Collected data:
(** * AutoSaveForm: the debounced auto-save component, embedded and verified

    The component under study is [AutoSaveForm] (React, function component).
    It keeps a two-field form in state, writes it to [localStorage] two
    seconds after the last edit, and shows a save status.

    The embedding follows the source function by function:

    - JavaScript values that flow through the component ([form],
      [lastSaved], the parsed storage record) are values of [jsval];
    - [JSON.stringify] / [JSON.parse], [localStorage], the timer queue
      ([setTimeout] / [clearTimeout]), the clock ([new Date().toISOString()])
      and [console.error] are the platform, modelled in the first half of the
      file;
    - the bodies of the two [useEffect] hooks, of [saveToLocalStorage] and
      of the three handlers are written in a small state-and-exception monad
      [M] over the record [World];
    - React itself is the function [flush]: after a handler or a timer
      callback has run, a changed [form] dependency re-runs the auto-save
      effect (cleanup of the previous run first);
    - what the component draws is the function [render], made of
      [FormStatus] and [FormPreview]; the runs of the component are driven by
      events and timers and do not depend on it;
    - the templates of the common patterns that work on the same platform
      or on plain lists ([useLocalStorage], [PaginatedList], [DragAndDrop],
      [ListManagement]) follow, each in a module of its own. *)

From Stdlib Require Import String Ascii NArith ZArith List Lia DecimalString.
From Stdlib Require DecimalPos DecimalN DecimalFacts.
From stdpp Require Import base option list strings gmap.

Set Warnings "-register-all".
Local Open Scope string_scope.
Local Open Scope N_scope.

(** ** JavaScript values

    Strings are byte strings, read as UTF-8. An object is the list of its own
    properties in creation order; keys that are array indices, which
    JavaScript lists first, keep their creation order here too (the component
    creates none). A number is kept as the decimal it was written as. *)

Inductive jsval : Type :=
| JUndefined
| JNull
| JBool (b : bool)
| JNum (neg : bool) (m : N) (e : Z)   (* the number (-1)^neg * m * 10^e *)
| JStr (s : string)
| JArr (xs : list jsval)
| JObj (ps : list (string * jsval)).  (* own properties, in creation order *)

(** Exceptions the modelled code can meet. *)
Inductive exn : Type := SyntaxError | TypeError | QuotaExceededError.

Inductive result (A : Type) : Type :=
| Ok (a : A)
| Throw (e : exn).
Arguments Ok {A} a.
Arguments Throw {A} e.

(** [ToBoolean]. A number is falsy when it is zero as an IEEE double: the
    literal is zero, or it rounds to zero (at most 2^-1075 in magnitude). *)
Definition truthy (v : jsval) : bool :=
  match v with
  | JUndefined | JNull => false
  | JBool b => b
  | JNum _ m e =>
      if (0 <=? e)%Z then negb (m =? 0)
      else negb (m * 2 ^ 1075 <=? 10 ^ Z.to_N (- e))
  | JStr s => negb (String.eqb s "")
  | JArr _ | JObj _ => true
  end.

Fixpoint assoc_get (ps : list (string * jsval)) (k : string) : jsval :=
  match ps with
  | [] => JUndefined
  | (k', v) :: ps' => if String.eqb k' k then v else assoc_get ps' k
  end.

(** [o[k] = v] on the property list: an existing key keeps its place. *)
Fixpoint assoc_set (ps : list (string * jsval)) (k : string) (v : jsval)
  : list (string * jsval) :=
  match ps with
  | [] => [(k, v)]
  | (k', v') :: ps' =>
      if String.eqb k' k then (k, v) :: ps' else (k', v') :: assoc_set ps' k v
  end.

(** Property read [v.k] for the keys the component uses ([form], [timestamp],
    [title], [content]): a [TypeError] on [undefined] and [null], the own
    property of an object, [undefined] on everything else. *)
Definition get_prop (v : jsval) (k : string) : result jsval :=
  match v with
  | JUndefined | JNull => Throw TypeError
  | JObj ps => Ok (assoc_get ps k)
  | _ => Ok JUndefined
  end.

Definition nat_key (i : nat) : string :=
  NilZero.string_of_uint (Nat.to_uint i).

Fixpoint index_props {A} (f : A -> jsval) (i : nat) (xs : list A)
  : list (string * jsval) :=
  match xs with
  | [] => []
  | x :: xs' => (nat_key i, f x) :: index_props f (S i) xs'
  end.

Fixpoint chars (s : string) : list ascii :=
  match s with
  | EmptyString => []
  | String c s' => c :: chars s'
  end.

(** ** JSON *)

Module JSON.

Definition dquote : ascii := ascii_of_N 34.
Definition bslash : ascii := ascii_of_N 92.

Definition is_char (c : ascii) (n : N) : bool := N_of_ascii c =? n.
Definition buildEnhancedQuery (query : jstring) (i : intent) : jstring :=
  let enhancedQuery := query in
  let enhancedQuery :=
    if negb (includes (toLowerCase query) (js "real estate"))
       && negb (includes (toLowerCase query) (js "property"))
       && negb (includes (toLowerCase query) (js "flat"))
       && negb (includes (toLowerCase query) (js "house"))
       && negb (includes (toLowerCase query) (js "apartment"))
    then enhancedQuery ++ js " real estate property"
    else enhancedQuery in
  let enhancedQuery :=
    if truthy (location i)
       && negb (includes (toLowerCase enhancedQuery)
                         (toLowerCase (location i)))
    then enhancedQuery ++ js " in " ++ location i
    else enhancedQuery in
  let enhancedQuery :=
    if truthy (propertyType i)
       && negb (includes (toLowerCase enhancedQuery)
                         (toLowerCase (propertyType i)))
    then enhancedQuery ++ js " " ++ propertyType i
    else enhancedQuery in
  let enhancedQuery :=
    if truthy (transactionType i)
       && negb (includes (toLowerCase enhancedQuery) (transactionType i))
    then enhancedQuery ++ js " for " ++ transactionType i
    else enhancedQuery in
  let enhancedQuery :=
    if truthy (budget i) && negb (includes enhancedQuery (budget i))
    then enhancedQuery ++ js " " ++ budget i
    else enhancedQuery in
  let enhancedQuery :=
    if truthy (bedrooms i)
       && negb (includes (toLowerCase enhancedQuery)
                         (bedrooms i ++ js " bhk"))
       && negb (includes (toLowerCase enhancedQuery)
                         (bedrooms i ++ js " bedroom"))
    then enhancedQuery ++ js " " ++ bedrooms i ++ js " bhk"
    else enhancedQuery in
  enhancedQuery ++ js " (" ++ portalQueryPart ++ js ")".

(** ** Relevance score ([calculateRelevanceScore]) *)

Local Open Scope Z_scope.

Definition standardSites : list jstring :=
  [ js "commonfloor"; js "squareyards"; js "makaan"; js "proptiger"; js "propertywala"; js "indiaproperty" ].

Definition otherSites : list jstring :=
  [ js "olx"; js "quikr"; js "nestaway"; js "zolo"; js "stanza";
    js "colive"; js "facebook"; js "instagram"; js "linkedin" ].

Definition premiumSites : list jstring :=
  map (fun portal => replace_str (js ".in") [] (replace_str (js ".com") [] portal))
      premiumPortals.

Definition relatedTypes : list (jstring * list jstring) :=
  [ (js "apartment", [ js "flat"; js "condo"; js "condominium"; js "residential apartment" ]);
    (js "flat", [ js "apartment"; js "condo"; js "condominium"; js "residential flat" ]);
    (js "house", [ js "villa"; js "bungalow"; js "independent"; js "kothi"; js "residential house" ]);
    (js "villa", [ js "house"; js "bungalow"; js "independent"; js "kothi" ]);
    (js "plot", [ js "land"; js "residential plot"; js "residential land" ]);
    (js "land", [ js "plot"; js "residential land"; js "residential plot" ]);
    (js "1bhk", [ js "1 bhk"; js "one bedroom"; js "1 bedroom"; js "single bedroom" ]);
    (js "2bhk", [ js "2 bhk"; js "two bedroom"; js "2 bedroom"; js "double bedroom" ]);
    (js "3bhk", [ js "3 bhk"; js "three bedroom"; js "3 bedroom"; js "triple bedroom" ]);
    (js "4bhk", [ js "4 bhk"; js "four bedroom"; js "4 bedroom"; js "quadruple bedroom" ]);
    (js "commercial", [ js "office"; js "shop"; js "retail"; js "commercial property"; js "commercial space" ]) ].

▶ [WHAT THE EXERCISE ASKS] Transcribe the records above exactly, from the opening line down to and including the line with "(** ** JavaScript values".

▶ [RESPONSE TO THE EXERCISE]
(** * AutoSaveForm: the debounced auto-save component, embedded and verified

    The component under study is [AutoSaveForm] (React, function component).
    It keeps a two-field form in state, writes it to [localStorage] two
    seconds after the last edit, and shows a save status.

    The embedding follows the source function by function:

    - JavaScript values that flow through the component ([form],
      [lastSaved], the parsed storage record) are values of [jsval];
    - [JSON.stringify] / [JSON.parse], [localStorage], the timer queue
      ([setTimeout] / [clearTimeout]), the clock ([new Date().toISOString()])
      and [console.error] are the platform, modelled in the first half of the
      file;
    - the bodies of the two [useEffect] hooks, of [saveToLocalStorage] and
      of the three handlers are written in a small state-and-exception monad
      [M] over the record [World];
    - React itself is the function [flush]: after a handler or a timer
      callback has run, a changed [form] dependency re-runs the auto-save
      effect (cleanup of the previous run first);
    - what the component draws is the function [render], made of
      [FormStatus] and [FormPreview]; the runs of the component are driven by
      events and timers and do not depend on it;
    - the templates of the common patterns that work on the same platform
      or on plain lists ([useLocalStorage], [PaginatedList], [DragAndDrop],
      [ListManagement]) follow, each in a module of its own. *)

From Stdlib Require Import String Ascii NArith ZArith List Lia DecimalString.
From Stdlib Require DecimalPos DecimalN DecimalFacts.
From stdpp Require Import base option list strings gmap.

Set Warnings "-register-all".
Local Open Scope string_scope.
Local Open Scope N_scope.

(** ** JavaScript values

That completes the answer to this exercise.